Tovar is a member of the more pragmatic wing, headed by Finance Minister Nelson Merentes, who is now de facto economic czar of the Maduro republic.

In honor of former President Edmee, we highlight some of the notable quotes from a recent interview she gave. Whether these jaw-dropping quotes contributed to her downfall, or whether it had more to do with shady dealings at Bandes and with the money given to us by the Chinese … that, dear reader, is up to you to decide.

Take it away, Edmee:

“In November and December of 2012 there was an attack on the economic war front, and this caused inflation in November to spike up to 2.5% and to 3.5% in December.”

“In January of 2013, the economic war of 2013 began, and they took advantage of the painful contingencies of the first four months of the year, disturbing the economy. Inflation in January was 3.3%, it was 2.6% in February, 2.8% in March, 4.3% in April, and 6.1% in May. But in June it went down to 4.7% and we know that in July it will continue going down.” (Note: it was 3.2% in July – these are all monthly inflation rates, mind you)

“One of the things we did was consult the population. We took a poll to see what they saw as the solution to their problems, and the people tell us important things. Of course, since we are the Central Bank, we asked them what inflation meant to them and, it’s amazing, people don’t know the exact figures of inflation; last year it was 20%, but people started giving out other figures.” (Note to Edmee: Not even you know the rate of inflation … unless, that is, some flunkie gives you a cheat sheet)

“We shouldn’t forget that our supreme commander made social investments of up to 550 billion dollars. That’s not money that went abroad, but money that stayed here, at home, to benefit our people.” (Note: It stayed in Venezuela, and was spent by the government once, twice, thrice … )

“Yes, our people know the problem in the economy is solved with production, but also fighting against this economic war that causes hoarding, speculation. They say in three months everything will be solved. We think this answer means that our president Nicolás Maduro will finally get his honeymoon, because people have the expectation, the hope that in three months, these problems with the economy and production, speculation and hoarding, will be over. Every other ruler, when they win an election, gets a honeymoon period, but this hasn’t been given to our first chavista president, Nicolás Maduro, because of the economic war.” (Note to Edmee: Maduro didn’t get a honeymoon because he couldn’t afford it. The country is bankrupt, toots, get it in your thick head)

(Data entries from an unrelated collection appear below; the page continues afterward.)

(* ===== verification/Sse.v ===== *)
(** * Sse: server-sent event frames (proto/mod.rs)

    Finding the end of a frame in a byte buffer, reading a frame's event and data, writing one.  The
    buffer is bytes; a frame's text is a string once its UTF-8 has been checked. *)

From S2P Require Import Prelude Json Bytes.

#[local] Open Scope Z_scope.

Definition LF : Z := 10.
Definition CR : Z := 13.

(** ** The end of a frame *)

(** At a line feed: whether the bytes around it end a frame, and if so with carriage returns. [prev] is
    the byte before it. *)
Definition ends_here (prev : option Z) (rest : bytes) : option bool :=
  if bool_decide (rest !! 0%nat = Some LF) then Some false
  else if bool_decide (prev = Some CR) && bool_decide (rest !! 0%nat = Some CR)
          && bool_decide (rest !! 1%nat = Some LF) then Some true
  else None.

Fixpoint scan_terminator (prev : option Z) (i : nat) (buf : bytes) : option (nat * nat) :=
  match buf with
  | [] => None
  | b :: rest =>
      match (if b =? LF then ends_here prev rest else None) with
      | Some false => Some (i, 2%nat)
      | Some true => Some (pred i, 4%nat)
      | None => scan_terminator (Some b) (S i) rest
      end
  end.

Definition find_frame_terminator (buf : bytes) : option (nat * nat) := scan_terminator None 0 buf.

(** ** Text *)

(** A byte string as the text it encodes. *)
Definition text_of (l : bytes) : string := String.string_of_list_ascii (Ascii.ascii_of_N ∘ Z.to_N <$> l).
Definition str_from_utf8 (l : bytes) : option string := if utf8_valid l then Some (text_of l) else None.

Definition strip_cr (line : string) : string :=
  match String.rev line with
  | String a line' => if byte_of a =? CR then String.rev line' else line
  | EmptyString => line
  end.

(** A line in front of the others, [ended] when a line feed followed it. *)
Definition cons_line (line : string) (ended : bool) (lines : list string) : list string :=
  if ended then strip_cr line :: lines else if is_empty line then lines else line :: lines.

(** The first line, whether it is ended, and the lines after it. *)
Fixpoint break_lines (s : string) : string * bool * list string :=
  match s with
  | EmptyString => (EmptyString, false, [])
  | String a s =>
      let '(line, ended, lines) := break_lines s in
      if byte_of a =? LF then (EmptyString, true, cons_line line ended lines) else (String a line, ended, lines)
  end.

(** [str::lines] *)
Definition lines (s : string) : list string :=
  let '(line, ended, lines) := break_lines s in cons_line line ended lines.

Definition newline : string := String (Ascii.ascii_of_N 10) EmptyString.

(** ** Frames *)

(** One line of a frame: the event named last, and the data lines so far. *)
Definition read_line (acc : string * list string) (line : string) : string * list string :=
  let '(event_type, data_lines) := acc in
  match strip_prefix "event:" line with
  | Some rest => (trim_str rest, data_lines)
  | None =>
      match strip_prefix "data:" line with
      | Some rest => (event_type, data_lines ++ [default rest (strip_prefix " " rest)])
      | None => acc
      end
  end.

Definition parse_sse_frame (frame : bytes) : option (string * string) :=
  text ← str_from_utf8 frame;
  let '(event_type, data_lines) := foldl read_line (""%string, []) (lines text) in
  match data_lines with
  | [] => None
  | _ => Some (event_type, String.concat newline data_lines)
  end.

(** [to_vec] prints a value. *)
Definition write_sse_frame (to_vec : Value -> bytes) (event_type : string) (data : Value) : bytes :=
  (if is_empty event_type then [] else str "event: " ++ str event_type ++ [LF])
  ++ str "data: " ++ to_vec data ++ [LF; LF].

Definition SSE_DONE : string := "[DONE]".
Definition SSE_DONE_FRAME : bytes := str "data: [DONE]" ++ [LF; LF].

(** ** Frames of a buffer *)

(** The complete frames at the front of a buffer, and what is left. *)
Fixpoint split_frames (fuel : nat) (buf : bytes) : list bytes * bytes :=
  match fuel with
  | O => ([], buf)
  | S fuel =>
      match find_frame_terminator buf with
      | None => ([], buf)
      | Some (off, len) =>
          let '(frames, rest) := split_frames fuel (drop (off + len) buf) in
          (take (off + len) buf :: frames, rest)
      end
  end.

(** A frame takes two bytes at least. *)
Definition frames_of (buf : bytes) : list bytes * bytes := split_frames (length buf) buf.

(** ** Lemmas *)

Lemma ends_here_bounds prev rest e :
  ends_here prev rest = Some e -> (1 <= length rest /\ (e = true -> prev = Some CR /\ 2 <= length rest))%nat.
Proof.
  unfold ends_here. case_bool_decide as E1; [apply lookup_lt_Some in E1; intros [= <-]; by split; [lia|]|].
  case_bool_decide as E0; [|done]. case_bool_decide as E2; [|done]. case_bool_decide as E3; [|done].
  intros [= <-]. apply lookup_lt_Some in E2, E3. repeat split; [lia|done|lia].
Qed.

Lemma scan_terminator_bounds prev i buf off len :
  (prev = None \/ 1 <= i)%nat -> scan_terminator prev i buf = Some (off, len) ->
  (i <= off + 1 /\ off + len <= i + length buf /\ 2 <= len /\ i + 2 <= off + len /\ (prev = None -> i <= off))%nat.
Proof.
  revert prev i. induction buf as [|b rest IH]; intros prev i Hi; simpl; [done|].
  destruct (if b =? LF then ends_here prev rest else None) as [e|] eqn:E.
  - destruct (b =? LF); [|done]. apply ends_here_bounds in E as [H1 H2].
    destruct e; intros [= <- <-]; [destruct (H2 eq_refl) as [-> H3]; destruct Hi as [|Hi]; [done|]|];
      repeat split; try lia; done.
  - intros H. apply IH in H as (H1 & H2 & H3 & H4 & _); lia.
Qed.

Lemma find_bounds buf off len :
  find_frame_terminator buf = Some (off, len) -> (2 <= len /\ off + len <= length buf)%nat.
Proof. intros H. apply scan_terminator_bounds in H; [lia|by left]. Qed.

(** More bytes behind do not move the first end of frame. *)
Lemma ends_here_app prev rest more e : ends_here prev rest = Some e -> ends_here prev (rest ++ more) = Some e.
Proof.
  unfold ends_here. destruct rest as [|b [|c rest]]; simpl; repeat (case_bool_decide; simplify_eq; simpl in *; try done).
Qed.

Lemma ends_here_app_None prev rest more :
  (2 <= length rest)%nat -> ends_here prev rest = None -> ends_here prev (rest ++ more) = None.
Proof.
  unfold ends_here. destruct rest as [|b [|c rest]]; simpl; [lia|lia|]. done.
Qed.

Lemma scan_terminator_app prev i buf more r :
  (prev = None \/ 1 <= i)%nat ->
  scan_terminator prev i buf = Some r -> scan_terminator prev i (buf ++ more) = Some r.
Proof.
  revert prev i. induction buf as [|b rest IH]; intros prev i Hi; [done|]. simpl.
  destruct (b =? LF); [|apply IH; lia].
  destruct (ends_here prev rest) as [e|] eqn:E; [by rewrite (ends_here_app _ _ _ _ E)|].
  intros H. rewrite ends_here_app_None; [apply IH; [lia|done]| |done].
  destruct r. apply scan_terminator_bounds in H; [lia|lia].
Qed.

Lemma find_app buf more r : find_frame_terminator buf = Some r -> find_frame_terminator (buf ++ more) = Some r.
Proof. apply scan_terminator_app. by left. Qed.

(** Searching the tail from three bytes before what has been searched finds what searching everything
    would. *)
Definition shift (k : nat) (r : nat * nat) : nat * nat := ((k + r.1)%nat, r.2).

Lemma scan_shift k prev i buf :
  (prev = None \/ 1 <= i)%nat -> scan_terminator prev (k + i) buf = shift k <$> scan_terminator prev i buf.
Proof.
  revert prev i. induction buf as [|b rest IH]; intros prev i Hi; [done|]. simpl.
  destruct (if b =? LF then ends_here prev rest else None) as [e|] eqn:E.
  - destruct (b =? LF); [|done]. apply ends_here_bounds in E as [_ H].
    destruct e; [|done]. destruct (H eq_refl) as [-> _]. destruct Hi as [|Hi]; [done|].
    unfold shift. simpl. do 2 f_equal. lia.
  - rewrite <- Nat.add_succ_r. apply IH. lia.
Qed.

Lemma ends_here_weaken b rest : ends_here (Some b) rest = None -> ends_here None rest = None.
Proof. unfold ends_here. case_bool_decide; [done|]. by rewrite (bool_decide_eq_false_2 (None = _)). Qed.

Lemma ends_here_forget b rest more :
  (2 <= length rest)%nat -> ends_here (Some b) rest = None ->
  ends_here (Some b) (rest ++ more) = None /\ ends_here None (rest ++ more) = None.
Proof.
  intros Hlen H. split; [by apply ends_here_app_None|]. apply ends_here_app_None; [done|by eapply ends_here_weaken].
Qed.

Lemma scan_forget b i old new :
  (3 <= length old)%nat -> scan_terminator (Some b) i old = None ->
  scan_terminator (Some b) i (old ++ new) = scan_terminator None i (old ++ new)
  /\ scan_terminator None i old = None.
Proof.
  destruct old as [|c old]; simpl; [lia|]. intros Hlen H.
  destruct (c =? LF); [|done]. destruct (ends_here (Some b) old) as [[|]|] eqn:E; [done..|].
  destruct (ends_here_forget b old new) as [-> ->]; [lia|done|]. by rewrite (ends_here_weaken _ _ E).
Qed.

Lemma find_from_tail s old new :
  (s + 3 <= length old)%nat -> find_frame_terminator old = None ->
  find_frame_terminator (old ++ new) = shift s <$> find_frame_terminator (drop s (old ++ new)).
Proof.
  revert old. induction s as [|s IH]; intros old Hs Hold.
  { rewrite drop_0. by destruct (find_frame_terminator (old ++ new)) as [[]|]. }
  destruct old as [|b old]; simpl in Hs; [lia|]. unfold find_frame_terminator in *.
  change (drop (S s) ((b :: old) ++ new)) with (drop s (old ++ new)).
  assert (Hstep : scan_terminator None 0 ((b :: old) ++ new) = scan_terminator (Some b) 1 (old ++ new)
                  /\ scan_terminator (Some b) 1 old = None).
  { simpl in Hold |- *. destruct (b =? LF); [|done]. destruct (ends_here None old) as [[|]|] eqn:E; [done..|].
    rewrite ends_here_app_None; [done|lia|done]. }
  destruct Hstep as [-> Hold']. destruct (scan_forget b 1 old new) as [-> Hnone]; [lia|done|].
  rewrite (scan_shift 1 None 0) in Hnone by by left. rewrite (scan_shift 1 None 0) by by left.
  rewrite IH; [|lia|by destruct (scan_terminator None 0 old)].
  by destruct (scan_terminator None 0 (drop s (old ++ new))) as [[]|].
Qed.

(** The frames of a buffer do not depend on the fuel. *)
Lemma split_frames_fuel n m buf :
  (length buf <= n)%nat -> (length buf <= m)%nat -> split_frames n buf = split_frames m buf.
Proof.
  revert m buf. induction n as [|n IH]; intros m buf Hn Hm.
  { destruct buf; [|simpl in Hn; lia]. by destruct m. }
  destruct m as [|m]; [destruct buf; [done|simpl in Hm; lia]|]. simpl.
  destruct (find_frame_terminator buf) as [[off len]|] eqn:E; [|done].
  apply find_bounds in E. by rewrite (IH m) by (rewrite length_drop; lia).
Qed.

Lemma frames_of_step buf :
  frames_of buf =
  match find_frame_terminator buf with
  | None => ([], buf)
  | Some (off, len) =>
      let more := frames_of (drop (off + len) buf) in (take (off + len) buf :: more.1, more.2)
  end.
Proof.
  unfold frames_of. destruct buf as [|b buf]; [done|]. simpl length. simpl split_frames.
  destruct (find_frame_terminator (b :: buf)) as [[off len]|] eqn:E; [|done].
  apply find_bounds in E. simpl in E.
  rewrite (split_frames_fuel _ (length (drop (off + len) (b :: buf)))) by (rewrite length_drop; simpl; lia).
  by destruct (split_frames _ _).
Qed.

Lemma frames_ind (P : bytes -> Prop) :
  (forall buf, (forall off len, find_frame_terminator buf = Some (off, len) -> P (drop (off + len) buf)) -> P buf) ->
  forall buf, P buf.
Proof.
  intros Hstep buf. remember (length buf) as n eqn:En. revert buf En.
  induction (lt_wf n) as [n _ IH]. intros buf ->. apply Hstep. intros off len H. apply find_bounds in H.
  eapply IH; [|done]. rewrite length_drop. lia.
Qed.

Lemma frames_of_residue buf : find_frame_terminator (frames_of buf).2 = None.
Proof.
  revert buf. apply frames_ind. intros buf IH. rewrite frames_of_step.
  destruct (find_frame_terminator buf) as [[off len]|] eqn:E; [|done]. by apply (IH off len).
Qed.

Lemma frames_of_concat buf : concat (frames_of buf).1 ++ (frames_of buf).2 = buf.
Proof.
  revert buf. apply frames_ind. intros buf IH. rewrite frames_of_step.
  destruct (find_frame_terminator buf) as [[off len]|] eqn:E; [|done]. simpl.
  rewrite <- app_assoc, IH by done. apply take_drop.
Qed.

(** Chunks may be cut anywhere. *)
Lemma frames_of_app buf more :
  frames_of (buf ++ more) =
  let first := frames_of buf in let second := frames_of (first.2 ++ more) in (first.1 ++ second.1, second.2).
Proof.
  revert buf. apply frames_ind. intros buf IH. rewrite (frames_of_step buf).
  destruct (find_frame_terminator buf) as [[off len]|] eqn:E; simpl; [|by destruct (frames_of (buf ++ more))].
  rewrite frames_of_step, (find_app _ _ _ E). apply find_bounds in E as E'.
  rewrite take_app_le, drop_app_le, (IH off len) by (done || lia). done.
Qed.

“People have said in the media that I am an orthodox chavista, and I can only say that I was born that way, if I were to change I would have to be born again. There are people that don’t care about regulations and controls, they don’t want there to be a rational use of foreign currency, they are not interested in that, that is why we must insist on prior and definitive controls.” (Note to Edmee: Is there an ornithological chavista reincarnation in your future?).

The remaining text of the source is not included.